- Work to be completed -
From the entries below, copy every line holding the word "tables".
_ _ _
(** A run in which the closed tunnel of [web] clears [restartingState]
    while the reconnection closure is still trying, so that the next
    health check starts a second closure for the same pod. *)
Definition overlappingRun : list Event :=
  [ExecDone 0 (Succeeded tableUp);
   Data 0 (forwardingLine "8080"); Data 1 (forwardingLine "5432");
   Tick; ExecDone 1 (Succeeded tableDown);
   Closed 0;
   ExecDone 2 (Succeeded tableDown);
   Timeout 0;
   Tick; ExecDone 4 (Succeeded tableDown)].

Definition overlapped : State := Eval vm_compute in
  final (steps demoBoot overlappingRun).

Definition overlappedLater : State := Eval vm_compute in
  final (steps overlapped
           [ExecDone 3 (Succeeded tableDown); ExecDone 5 (Succeeded tableDown)]).

(** The events of a reconnection closure whose query [e] is in flight
    and whose attempts fail on [tables] one after the other: the query
    ends, the timer it sets ([t], the next free timer) runs out and starts
    the next query ([e'], the next free [execs] entry). *)
Fixpoint retryRounds (e t e' : nat) (tables : list string) : list Event :=
  match tables with
  | [] => []
  | rawPods :: rest =>
      ExecDone e (Succeeded rawPods) :: Timeout t :: retryRounds e' (S t) (S e') rest
  end.

(** The closure of [web] has failed 20 times and waited 20 times; its
    21st query is in flight ([execs] entry 22). *)
Definition demoExhausting : State := Eval vm_compute in
  final (steps demoRestarting (retryRounds 2 0 3 (replicate 20 tableDown))).


(** The query in flight after [n] such rounds. *)
Definition queryAfter (e e' n : nat) : nat :=
  match n with
  | 0 => e
  | S m => e' + m
  end.

(** Both tunnels have been started and [db] forwards.  The tunnel of
    [web] has failed to bind its port and has written that to its
    [stderr], but the health check comes first: it finds [web] not
    [initialized], kills the tunnel and starts a reconnection closure,
    whose query is in flight ([execs] entry 2). *)
Definition demoPortTaken : State := Eval vm_compute in
  final (steps demoBoot
           [ExecDone 0 (Succeeded tableUp);
            Data 1 (forwardingLine "5432");
            Tick; ExecDone 1 (Succeeded tableUp)]).

(** The closure of [demoReconnecting] has found [web] again and has
    spawned the next tunnel (child 2); [restartingState] is still set. *)
Definition demoRespawned : State := Eval vm_compute in
  final (steps demoReconnecting [ExecDone 2 (Succeeded tableBack)]).

(** In [demoRestarting] the first attempt of the closure fails and its
    timer is set; the next health check (query 4) finds [restartingState]
    cleared by the [close] of the tunnel and starts a second closure
    (query 5), whose attempts fail one after the other. *)
Definition replacedRun : list Event :=
  [ExecDone 2 (Succeeded tableDown); Tick; ExecDone 3 (Succeeded tableDown)]
  ++ retryRounds 4 1 5 (replicate 20 tableDown).



(** A callback changes nothing for pod [i], however it ends. *)
Definition keeps {A} (i : nat) (m : M A) : Prop :=
  forall s, noNews i s (final (m s)).


(** ** Resolving the command line against the configuration

    The part of the program between the argument loop and
    [formalInit()]: [getPodName], [getPodMeta] and the construction of
    [runningPods].  The configuration objects are read with [Json.read]
    and listed with [Json.ownKeys]. *)

(** A value that is returned, or an exception that is thrown. *)
Inductive Try (A : Type) : Type :=
| Return (a : A)
| Raise (error : string).
Arguments Return {A} a.
Arguments Raise {A} error.

(** JavaScript truthiness of a value; [None] is [undefined]. *)
Definition truthyJson (v : option Json.t) : bool :=
  match v with
  | None => false
  | Some Json.Null => false
  | Some (Json.Bool b) => b
  | Some (Json.Num n) => negb (Z.eqb n 0)
  | Some (Json.Str t) => Text.truthy t
  | Some (Json.Obj _) => true
  | Some (Json.Builtin _) => true
  end.

(** [c.toLowerCase()] for an ASCII character *)
Definition lowerChar (c : ascii) : ascii :=
  if between "A" "Z" c then ascii_of_nat (nat_of_ascii c + 32) else c.

(** [s.toLowerCase()] *)
Fixpoint toLowerCase (s : string) : string :=
  match s with
  | EmptyString => EmptyString
  | String c s' => String (lowerChar c) (toLowerCase s')
  end.

(** The filter of [getPodName]. *)
Definition possiblePodsOf (systemDefinedPods : Json.object) (podName : string) : list string :=
  List.filter (fun pod => Text.startsWith (toLowerCase pod) (toLowerCase podName))
              (Json.ownKeys systemDefinedPods).

(** [getPodName(podName)]; [Return None] is [return false]. *)
Definition getPodName (systemDefinedPods : Json.object) (podName : string)
    : Try (option string) :=
  if truthyJson (Json.read podName systemDefinedPods) then Return (Some podName)
  else
    let possiblePods := possiblePodsOf systemDefinedPods podName in
    match possiblePods with
    | [pod] => Return (Some pod)
    | _ :: _ :: _ =>
        Raise ("More than one pod name matches " ++ chalk_cyan podName ++ ": "
               ++ chalk_cyan (Text.join "," possiblePods))
    | [] => Return None
    end.

Module Meta.
(** The record [getPodMeta] returns.  A port is whatever the
    configuration or the command line gave: [None] is [undefined]. *)
Record t : Type := mk {
  name : string;
  from : option Json.t;
  to : option Json.t;
  namespace : option string
}.
End Meta.

(** [v.to] and [v.from] for a value [v] that is not [null] or
    [undefined]: the own property of a record ([Object.prototype] has no
    member of these names), [undefined] on a number, a string, a boolean
    and on a member of [Object.prototype]. *)
Definition member (key : string) (v : Json.t) : option Json.t :=
  match v with
  | Json.Obj props => Json.prop key props
  | _ => None
  end.

(** [getPodMeta(podName)]; [namespace] is the global. *)
Definition getPodMeta (systemDefinedPods : Json.object) (namespace : option string)
    (podName : string) : Try Meta.t :=
  let split := Text.split ":" podName in
  match split with
  | fullPodName :: podPort :: rest =>
      let destPort :=
        match rest with
        | [third] => third
        | _ => podPort
        end in
      Return (Meta.mk fullPodName (Some (Json.Str podPort)) (Some (Json.Str destPort))
                      namespace)
  | _ =>
      match getPodName systemDefinedPods podName with
      | Raise error => Raise error
      | Return found =>
          match found with
          | Some fullPodName =>
              if Text.truthy fullPodName then
                match Json.read fullPodName systemDefinedPods with
                | None =>
                    Raise "TypeError: Cannot read properties of undefined (reading 'to')"
                | Some Json.Null =>
                    Raise "TypeError: Cannot read properties of null (reading 'to')"
                | Some podPort =>
                    if truthyJson (member "to" podPort)
                    then Return (Meta.mk fullPodName (member "from" podPort)
                                         (member "to" podPort) namespace)
                    else Return (Meta.mk fullPodName (Some podPort) (Some podPort)
                                         namespace)
                end
              else Raise ("Please specify port for " ++ chalk_cyan podName)
          | None => Raise ("Please specify port for " ++ chalk_cyan podName)
          end
      end
  end.

(** [podsToExclude.map(...)]: the first name that fails ends the map. *)
Fixpoint resolveExcluded (systemDefinedPods : Json.object) (podsToExclude : list string)
    : Try (list string) :=
  match podsToExclude with
  | [] => Return []
  | pod :: rest =>
      match getPodName systemDefinedPods pod with
      | Raise error => Raise error
      | Return (Some podMeta) =>
          if Text.truthy podMeta then
            match resolveExcluded systemDefinedPods rest with
            | Return names => Return (podMeta :: names)
            | Raise error => Raise error
            end
          else Raise ("Unknown pod to exclude: " ++ chalk_cyan pod)
      | Return None => Raise ("Unknown pod to exclude: " ++ chalk_cyan pod)
      end
  end.

(** [podsToForward.forEach(...)] pushing onto [runningPods]. *)
Fixpoint pushPods (systemDefinedPods : Json.object) (namespace : option string)
    (podsToExclude podsToForward : list string) (runningPods : list Meta.t)
    : Try (list Meta.t) :=
  match podsToForward with
  | [] => Return runningPods
  | podName :: rest =>
      match getPodMeta systemDefinedPods namespace podName with
      | Raise error => Raise error
      | Return podMeta =>
          if existsb (String.eqb (Meta.name podMeta)) podsToExclude
          then pushPods systemDefinedPods namespace podsToExclude rest runningPods
          else pushPods systemDefinedPods namespace podsToExclude rest
                        (runningPods ++ [podMeta])
      end
  end.

(** From the parsed arguments to the [runningPods] that [formalInit]
    finds, or to the exception the enclosing [try] logs. *)
Definition selectPods (systemDefinedPods localDefinedPods : Json.object)
    (namespace : option string) (podsToExclude podsToForward : list string)
    : Try (list Meta.t) :=
  match (match podsToForward with
         | [] =>
             match localDefinedPods with
             | [] => Raise "No pod names provided"
             | _ => Return (Json.ownKeys localDefinedPods)
             end
         | _ => Return podsToForward
         end) with
  | Raise error => Raise error
  | Return podsToForward' =>
      match resolveExcluded systemDefinedPods podsToExclude with
      | Raise error => Raise error
      | Return podsToExclude' =>
          match pushPods systemDefinedPods namespace podsToExclude' podsToForward' [] with
          | Raise error => Raise error
          | Return [] => Raise "No pod names provided"
          | Return runningPods => Return runningPods
          end
      end
  end.

(** The configuration of the end-to-end example. *)
Definition examplePodsJson : Json.object :=
  [("web", Json.Num 8080);
   ("db", Json.Obj [("from", Json.Num 5432); ("to", Json.Num 5433);
                    ("namespace", Json.Str "staging")])].

(** ** Leaving no tunnel behind *)

(** Every pod of [runningPods] that has a child process has had it
    killed. *)
Definition allKilled (s : State) : Prop :=
  forall i p c ch,
    i ∈ runningPods s -> pods s !! i = Some p -> Pod.childProcess p = Some c ->
    children s !! c = Some ch -> killed ch = true.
_ _ _
- Answer area -
    and whose attempts fail on [tables] one after the other: the query
Fixpoint retryRounds (e t e' : nat) (tables : list string) : list Event :=
  match tables with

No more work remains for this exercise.